Japanese import growth in May set to hit 6-month high on rising commodity prices and yen weakness


Rising import costs are inflicting increasing pain on Japanese households and domestically-focused businesses, challenging the central bank’s position that a weak yen is good for the economy as a whole.

Imports by value likely jumped 43.6% in May from a year earlier, marking the largest single-month rise since November and accelerating from April’s 28.2% increase, according to the survey of 17 economists.

“Rising oil prices and a falling yen have boosted imports,” said Takumi Tsunoda, senior economist at the Central Bank’s Shinkin Research Institute.

Prices of yen-based imported goods rose a record 43.3% year-on-year in May, Bank of Japan data showed on Friday.

The survey showed that exports probably rose 16.4% in May, slightly faster than the 12.5% ​​rise recorded in April.

But the larger rise in imports is expected to widen the May trade deficit to 2,022 trillion yen ($15.08 billion), approaching the largest one-month gap in eight years recorded in January.
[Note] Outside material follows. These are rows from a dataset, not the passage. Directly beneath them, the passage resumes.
(** X10.  The two public methods call no callback and leave the world
    alone, and they never throw. *)
Theorem public_methods_call_nothing d km zone s :
  let r := setKeyboardControls keyCode d km zone s in
  let r' := removeKeyboardControls s in
  (snd r = Normal tt /\ trace (fst r) = trace s /\ world (fst r) = world s) /\
  (snd r' = Normal tt /\ trace (fst r') = trace s /\ world (fst r') = world s).
Proof.
  split; [|repeat split].
  destruct d as [defs|]; [|repeat split].
  destruct (setKeyboardControls_effect defs km zone s) as (H1 & H2 & H3 & _).
  auto.
Qed.

(** *** The table over time *)

Lemma step_keeps_entries i s key :
  populated (obj_get key (table s)) = true ->
  populated (obj_get key (table (step keyCode PREDEFINED_KEYBOARD_ACTIONS i s))) = true.
Proof.
  intros Hp.
  destruct i as [[defs|] km zone| |e|e| |f]; cbn [step]; try exact Hp.
  - destruct (setKeyboardControls_effect defs km zone s) as (_ & _ & _ & _ & _ & _ & H).
    rewrite H. now destruct (in_dec JsString_eq_dec key (map fst defs)).
  - destruct (handleKeydown_effect e s) as (l & _ & _ & Hother & Hchar & _).
    destruct (JsString_eq_dec key (_keyMappingFn (svc s) e)) as [->|Hne].
    + destruct Hchar as [H|[a H]]; rewrite H; auto.
    + rewrite Hother; auto.
  - destruct (handleKeyup_effect e s) as (l & _ & _ & Hother & Hchar & _).
    destruct (JsString_eq_dec key (_keyMappingFn (svc s) e)) as [->|Hne].
    + destruct Hchar as [H|H]; rewrite H; auto.
    + rewrite Hother; auto.
  - destruct (handleTick_effect s) as (_ & H & _).
    rewrite H. now destruct (cancelled_in key _).
Qed.

(** X11.  No method and no handler ever deletes an entry of the table: a
    key that has an entry keeps one through every input, also through the
    removal of the set and the install of a set that does not declare
    it. *)
Theorem entries_are_never_deleted inputs s key :
  populated (obj_get key (table s)) = true ->
  populated (obj_get key (table (run keyCode PREDEFINED_KEYBOARD_ACTIONS inputs s)))
  = true.
Proof.
  revert s. induction inputs as [|i r IH]; intros s Hp; simpl; [exact Hp|].
  apply IH, step_keeps_entries, Hp.
Qed.

Lemma step_declared_have_entries i s :
  declared_have_entries s ->
  declared_have_entries (step keyCode PREDEFINED_KEYBOARD_ACTIONS i s).
Proof.
  intros Hinv.
  assert (Hsame : forall i',
            _currentDefinitions (svc (step keyCode PREDEFINED_KEYBOARD_ACTIONS i' s))
            = _currentDefinitions (svc s) ->
            declared_have_entries (step keyCode PREDEFINED_KEYBOARD_ACTIONS i' s)).
  { intros i' Hc defs key b Hd Hb. rewrite Hc in Hd.
    apply step_keeps_entries. eapply Hinv; eassumption. }
  destruct i as [[defs|] km zone| |e|e| |f].
  - intros d key b Hd Hb. cbn [step] in *.
    destruct (setKeyboardControls_effect defs km zone s) as (_ & _ & _ & Hc & _ & _ & H).
    rewrite Hc in Hd. injection Hd as <-. rewrite H.
    destruct (in_dec JsString_eq_dec key (map fst defs)) as [|Hnin]; [reflexivity|].
    destruct Hnin. eapply obj_get_some_in, Hb.
  - intros d key b Hd. discriminate Hd.
  - intros d key b Hd. discriminate Hd.
  - apply Hsame. cbn [step].
    now destruct (handleKeydown_effect e s) as (l & _ & _ & _ & _ & _ & Hc & _).
  - apply Hsame. cbn [step].
    now destruct (handleKeyup_effect e s) as (l & _ & _ & _ & _ & Hc & _).
  - apply Hsame. cbn [step].
    now destruct (handleTick_effect s) as (_ & _ & Hc & _).
  - apply Hsame. reflexivity.
Qed.

(** X12.  In every reachable state, each key that the current set declares
    has an entry in the table; so the handlers, which read the entry of a
    declared key without a test, find it. *)
Theorem reachable_declared_keys_have_entries s defs key b :
  reachable keyCode PREDEFINED_KEYBOARD_ACTIONS s ->
  _currentDefinitions (svc s) = Some defs ->
  obj_get key defs = Some b ->
  populated (obj_get key (table s)) = true.
Proof.
  intros (cs & w & inputs & ->).
  assert (H0 : declared_have_entries (initial keyCode cs w))
    by (intros d k b' Hd; discriminate Hd).
  revert H0. generalize (initial keyCode cs w).
  induction inputs as [|i r IH]; intros s0 H0; simpl.
  - intros Hd Hb. eapply H0; eassumption.
  - apply IH, step_declared_have_entries, H0.
Qed.

(** *** The default key mapping *)

(** X13.  The default mapping sends two events to the same key exactly
    when their key codes agree modulo 2^16; the key is a string of one code
    unit. *)
Theorem defaultKeyMappingFn_same_key (e1 e2 : KeyboardEvent) :
  (defaultKeyMappingFn keyCode e1 = defaultKeyMappingFn keyCode e2 <->
   (keyCode e1 mod 65536 = keyCode e2 mod 65536)%Z) /\
  List.length (defaultKeyMappingFn keyCode e1) = 1.
Proof.
  unfold defaultKeyMappingFn, String_fromCharCode. split; [|reflexivity].
  split.
  - intros [= H]. apply Z2N.inj in H; [exact H| |]; apply Z.mod_pos_bound; lia.
  - intros ->. reflexivity.
Qed.

(** *** Ticks *)

Lemma obj_get_some_In_pair {V} (o : JsObj V) k v :
  obj_get k o = Some v -> In (k, v) o.
Proof.
  induction o as [|[k' v'] r IH]; simpl; [discriminate|].
  destruct (JsString_eq_dec k k') as [->|Hne].
  - intros [= ->]. now left.
  - intros H. right. auto.
Qed.

Lemma forEach_tickKey_nothing_held ks s :
  no_key_held s = true ->
  (forall k, In k ks -> exists ad, obj_get k (table s) = Some ad) ->
  forEach ks (tickKey PREDEFINED_KEYBOARD_ACTIONS) s = (s, Normal tt).
Proof.
  destruct s as [[cur tbl km cs] src w tr]. unfold no_key_held. simpl.
  intros Hall Hks. induction ks as [|k r IH]; [reflexivity|].
  cbn [forEach]. unfold bind at 1.
  destruct (Hks k (or_introl eq_refl)) as [ad Had].
  unfold tickKey at 1, getActive, bind at 1 2, gets, ret. simpl.
  rewrite Had.
  assert (Hst : is_pressed (state ad) = false).
  { rewrite forallb_forall in Hall.
    specialize (Hall _ (obj_get_some_In_pair _ _ _ Had)). simpl in Hall.
    now destruct (is_pressed (state ad)). }
  destruct (activeAction ad), (state ad); try discriminate Hst;
    apply IH; intros k' Hin; apply Hks; now right.
Qed.

(** X14.  A tick while no key is [PRESSED] leaves the whole system as it
    was and ends normally: nothing is called, whatever the table holds in
    other states. *)
Theorem handleTick_without_held_key_does_nothing s :
  no_key_held s = true ->
  handleTick PREDEFINED_KEYBOARD_ACTIONS s = (s, Normal tt).
Proof.
  intros Hall. unfold handleTick, bind, gets. cbn [fst snd].
  apply forEach_tickKey_nothing_held; [exact Hall|].
  intros k. apply Object_keys_get.
Qed.

Lemma existsb_false_filter {A} (f : A -> bool) (l : list A) :
  existsb f l = false -> filter f l = [].
Proof.
  induction l as [|x r IH]; simpl; [reflexivity|].
  intros H. apply orb_false_iff in H as [-> Hr]. auto.
Qed.

Lemma added_calls_trans s s1 s2 l1 l2 :
  trace s1 = trace s ++ l1 -> trace s2 = trace s1 ++ l2 ->
  added_calls s s2 = added_calls s s1 ++ added_calls s1 s2.
Proof.
  intros H1 H2.
  rewrite (added_calls_app _ _ _ H1), (added_calls_app _ _ _ H2).
  apply added_calls_app. rewrite H2, H1. symmetry. apply app_assoc.
Qed.

(** The calls of the action of [key] made by one visit: none when another
    key is visited, at most one in any case, and exactly one when [key] is
    visited while held with a callback, under a current set, and the visit
    ends normally. *)
Lemma tickKey_count k s key :
  let r := tickKey PREDEFINED_KEYBOARD_ACTIONS k s in
  let n := List.length (filter (is_action_call key) (added_calls s (fst r))) in
  n <= 1 /\
  (forall ad b f d,
     k = key ->
     _currentDefinitions (svc s) = Some d ->
     obj_get key (table s) = Some ad -> state ad = PRESSED ->
     activeAction ad = Some b -> action b = ActionFn f ->
     snd r = Normal tt -> n = 1).
Proof.
  destruct s as [[cur tbl km cs] src w tr].
  unfold tickKey, executeAction, getActive, getParams, bind, gets, call, ret, throw,
    modify_svc, added_calls; simpl.
  repeat (break_match; simpl in * ).
  all: rewrite <- ?app_assoc, ?skipn_length_app, ?skipn_all; simpl.
  all: split; [key_cases; simpl; lia|].
  all: intros ad' b' f' d' -> Hd Hget Hst Hact Hfn Hn;
       try discriminate;
       repeat match goal with
         | H : Some _ = Some _ |- _ => injection H as H; subst
         end;
       try congruence.
  all: destruct (JsString_eq_dec key key); simpl; congruence.
Qed.

Lemma forEach_tickKey_at_most_once ks s key :
  NoDup ks ->
  List.length (filter (is_action_call key)
                 (added_calls s (fst (forEach ks (tickKey PREDEFINED_KEYBOARD_ACTIONS) s))))
  <= 1.
Proof.
  revert s. induction ks as [|k r IH]; intros s Hnd; simpl.
  - unfold added_calls. rewrite skipn_all. simpl. lia.
  - apply NoDup_cons_iff in Hnd as [Hk Hr]. unfold bind.
    destruct (tickKey_effect k s) as (l1 & Ht1 & Hact1 & _).
    destruct (tickKey_count k s key) as [Hle _].
    destruct (tickKey PREDEFINED_KEYBOARD_ACTIONS k s) as [s1 [[]|x]]; simpl in *;
      [|exact Hle].
    destruct (forEach_tickKey_effect r s1) as (l2 & Ht2 & Hact2 & _).
    rewrite (added_calls_trans _ _ _ _ _ Ht1 Ht2), filter_app, length_app.
    destruct (JsString_eq_dec key k) as [->|Hne].
    + rewrite (added_calls_app _ _ _ Ht2), (existsb_false_filter _ _ (Hact2 k Hk)).
      simpl. lia.
    + rewrite (added_calls_app _ _ _ Ht1), (existsb_false_filter _ _ (Hact1 key Hne)).
      simpl. apply IH, Hr.
Qed.
(** Bytes that never complete a header are only buffered. *)
Lemma reassembleAll_garbage (g : list Z) :
  forall (p : Port) (prev : Z),
    haveHdr p = false -> msgLen p = msgLen0 BUFF_LEN ->
    0 <= tuyaIdx p -> tuyaIdx p + Z.of_nat (List.length g) < BUFF_LEN - 10 ->
    Forall isByte g -> isByte prev ->
    (0 < tuyaIdx p -> tuyaBuf p (tuyaIdx p - 1) = prev) ->
    noHeader prev g ->
    reassembleAll BUFF_LEN p g =
      (mkPort (tuyaIdx p + Z.of_nat (List.length g)) false (msgLen0 BUFF_LEN)
              (storeBytes (tuyaBuf p) (tuyaIdx p) g), []).
Proof.
  induction g as [|b g IH]; intros p prev Hh Hm Hi Hlim Hg Hprev Hbuf Hno.
  - cbn. destruct p as [i h m d]. cbn in *. subst. f_equal. f_equal. lia.
  - inversion Hg as [|? ? Hb Hg']; subst. destruct Hno as [Hno Hno'].
    cbn [List.length] in Hlim.
    cbn [reassembleAll].
    rewrite (reassemble_garbage p b prev) by (try assumption; lia).
    rewrite (IH _ b); cbn [tuyaIdx haveHdr msgLen tuyaBuf];
      try assumption; try reflexivity; try lia.
    + cbn [storeBytes]. change (List.length (b :: g)) with (S (List.length g)).
      replace (tuyaIdx p + Z.of_nat (S (List.length g)))
        with (tuyaIdx p + 1 + Z.of_nat (List.length g)) by lia.
      reflexivity.
    + intros _. replace (tuyaIdx p + 1 - 1) with (tuyaIdx p) by lia. apply upd_same.
Qed.
(** * Budget & Debt Coach: the debt-amortization simulator

    A shallow embedding of the loan payoff calculations of
    [src/budget_app.py] ([calculate_payoff], [snowball], [avalanche],
    [simulate]) and the properties its specification states about them.

    Numbers.  The Python code computes on [int] and [float] values.  Here
    every monetary amount and rate is an exact rational ([Qc], the
    canonical rationals, so that equal amounts are equal terms); month
    counters are [nat].  Rounding of binary floating point is not
    modelled, and the properties are chosen among those that do not
    depend on it: the order and the sign of amounts, which branch, loan
    or record the code takes, the number of months where it follows from
    these, and the equality of two runs that go through the same
    operations.  The amounts of an example are given by bounds, not by
    their exact values, and a count of months that depends on exact sums
    is stated for whole amounts, which the code adds and subtracts
    without rounding.

    Mutation.  Loan records are Python dictionaries, updated in place.
    Two models of [simulate] are given: a value-level one, in which the
    private copies made on entry are a [list loan] updated functionally,
    and a store-level one, in which loan lists are lists of references
    into a store of records; the second is shown to compute the first and
    to leave the caller's records alone. *)

From Stdlib Require Import QArith Qcanon Lqa Lia Bool Sorted Ascii.
From stdpp Require Import base option list numbers strings sorting.

Open Scope Qc_scope.

(** ** Rationals: comparisons as the code uses them *)

Module Num.

(** [x < y] and [x <= y] as boolean tests. *)
Definition ltb (x y : Qc) : bool :=
  match x ?= y with Lt => true | _ => false end.

Definition leb (x y : Qc) : bool :=
  match x ?= y with Gt => false | _ => true end.

(** Python's [min(a, b)] returns [a] unless [b < a]; [max(a, b)] returns
    [a] unless [b > a]. *)
Definition py_min (a b : Qc) : Qc := if ltb b a then b else a.
Definition py_max (a b : Qc) : Qc := if ltb a b then b else a.

(** An integer literal. *)
Definition lit (z : Z) : Qc := Qc_of_Z z.

End Num.

(** ** Results and loops *)

(** Python exceptions the modelled code could raise. *)
Inductive exn := IndexError | DanglingRef.

(** The outcome of running a piece of code with a bound on the number of
    loop iterations: a value, an exception, or the bound was reached. *)
Inductive result (A : Type) : Type :=
| Ret (a : A)
| Raise (e : exn)
| OutOfFuel.
Arguments Ret {A} a.
Arguments Raise {A} e.
Arguments OutOfFuel {A}.

Definition bind {A B} (m : result A) (k : A -> result B) : result B :=
  match m with
  | Ret a => k a
  | Raise e => Raise e
  | OutOfFuel => OutOfFuel
  end.

Notation "'let*' x ':=' m 'in' k" := (bind m (fun x => k))
  (at level 10, x name, m at level 100, k at level 200, only parsing).

(** [while guard: body], run for at most [fuel] iterations. *)
Fixpoint while_loop {S : Type} (guard : S -> bool) (body : S -> result S)
    (fuel : nat) (s : S) : result S :=
  if guard s then
    match fuel with
    | O => OutOfFuel
    | Datatypes.S fuel' => let* s' := body s in while_loop guard body fuel' s'
    end
  else Ret s.

(** The state after at most [n] iterations of the same loop (fewer if the
    guard fails earlier). *)
Fixpoint iterations {S : Type} (guard : S -> bool) (body : S -> result S)
    (n : nat) (s : S) : result S :=
  match n with
  | O => Ret s
  | Datatypes.S n' =>
      if guard s then (let* s' := body s in iterations guard body n' s')
      else Ret s
  end.

(** The safety cap on months, in both loops. *)
Definition cap : nat := 600.

(** ** [calculate_payoff] *)

Module Payoff.

Record state := State {
  balance : Qc;
  months : nat;
  total_interest : Qc
}.

(** [balance > 0 and months < 600] *)
Definition guard (s : state) : bool :=
  Num.ltb 0 (balance s) && (months s <? cap)%nat.

(** One iteration of the [while] body. *)
Definition body (rate monthly_payment : Qc) (s : state) : state :=
  let interest := balance s * (rate / Num.lit 100 / Num.lit 12) in
  let balance1 := balance s + interest in
  let balance2 := balance1 - monthly_payment in
  let balance3 := if Num.ltb balance2 0 then 0 else balance2 in
  State balance3 (S (months s)) (total_interest s + interest).

Definition init (balance : Qc) : state := State balance 0 0.

Definition loop (fuel : nat) (rate monthly_payment : Qc) (s : state)
  : result state :=
  while_loop guard (fun s => Ret (body rate monthly_payment s)) fuel s.

Definition after (n : nat) (rate monthly_payment : Qc) (s : state)
  : result state :=
  iterations guard (fun s => Ret (body rate monthly_payment s)) n s.

(** The months left before the cap. *)
Definition measure (s : state) : nat := cap - months s.

End Payoff.

Definition calculate_payoff (balance rate monthly_payment : Qc)
  : result (nat * Qc) :=
  let* s := Payoff.loop cap rate monthly_payment (Payoff.init balance) in
  Ret (Payoff.months s, Payoff.total_interest s).

(** ** Loans *)

(** A loan dictionary [{"name": .., "balance": .., "rate": ..,
    "min_payment": ..}]. *)
Record loan := Loan {
  name : string;
  balance : Qc;
  rate : Qc;
  min_payment : Qc
}.

(** [loan["balance"] = b] *)
Definition set_balance (l : loan) (b : Qc) : loan :=
  Loan (name l) b (rate l) (min_payment l).

(** [loan["balance"] > 0] *)
Definition positive (l : loan) : bool := Num.ltb 0 (balance l).

(** ** [sorted]

    Python's [sorted(xs, key=k, reverse=r)] is a stable sort that compares
    keys with [<] only; with [reverse=True] it reverses the list, sorts it
    the same way and reverses the outcome, which keeps equal keys in their
    input order.  The stable sort is modelled by insertion. *)

Fixpoint insert_by {A : Type} (key : A -> Qc) (x : A) (l : list A) : list A :=
  match l with
  | [] => [x]
  | y :: l' =>
      if Num.ltb (key y) (key x) then y :: insert_by key x l' else x :: y :: l'
  end.

Fixpoint stable_sort {A : Type} (key : A -> Qc) (l : list A) : list A :=
  match l with
  | [] => []
  | x :: l' => insert_by key x (stable_sort key l')
  end.

Definition sorted {A : Type} (key : A -> Qc) (reverse : bool) (l : list A)
  : list A :=
  if reverse then list.reverse (stable_sort key (list.reverse l))
  else stable_sort key l.

(** ** [simulate], on values *)

Module Sim.

Record state := State {
  loans : list loan;
  months : nat;
  total_interest : Qc
}.

(** The body of [for loan in loans], for one loan; [total_interest] and
    [extra_left] are threaded through. *)
Definition visit (l : loan) (total_interest extra_left : Qc)
  : loan * Qc * Qc :=
  if Num.leb (balance l) 0 then (l, total_interest, extra_left)
  else
    let interest := balance l * (rate l / Num.lit 100 / Num.lit 12) in
    let l1 := set_balance l (balance l + interest) in
    let total_interest := total_interest + interest in
    let pay := Num.py_min (min_payment l1) (balance l1) in
    let l2 := set_balance l1 (balance l1 - pay) in
    (l2, total_interest, extra_left - pay).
“The main culprit for the widening trade gap would rather be exports, which could have grown faster,” Tsunoda said, adding that shipments of cars and other manufactured goods likely suffered from bottlenecks. supply due to China’s COVID-19 lockdowns.

The survey also found that orders for basic machinery, a leading indicator of capital spending, are expected to fall 1.5% month-on-month in April after rising 7.1% in March.

The government will release trade figures 8:50 a.m. June 16 (2350 GMT, June 15) and machinery orders data 8:50 a.m. June 15 (2350 GMT, June 14).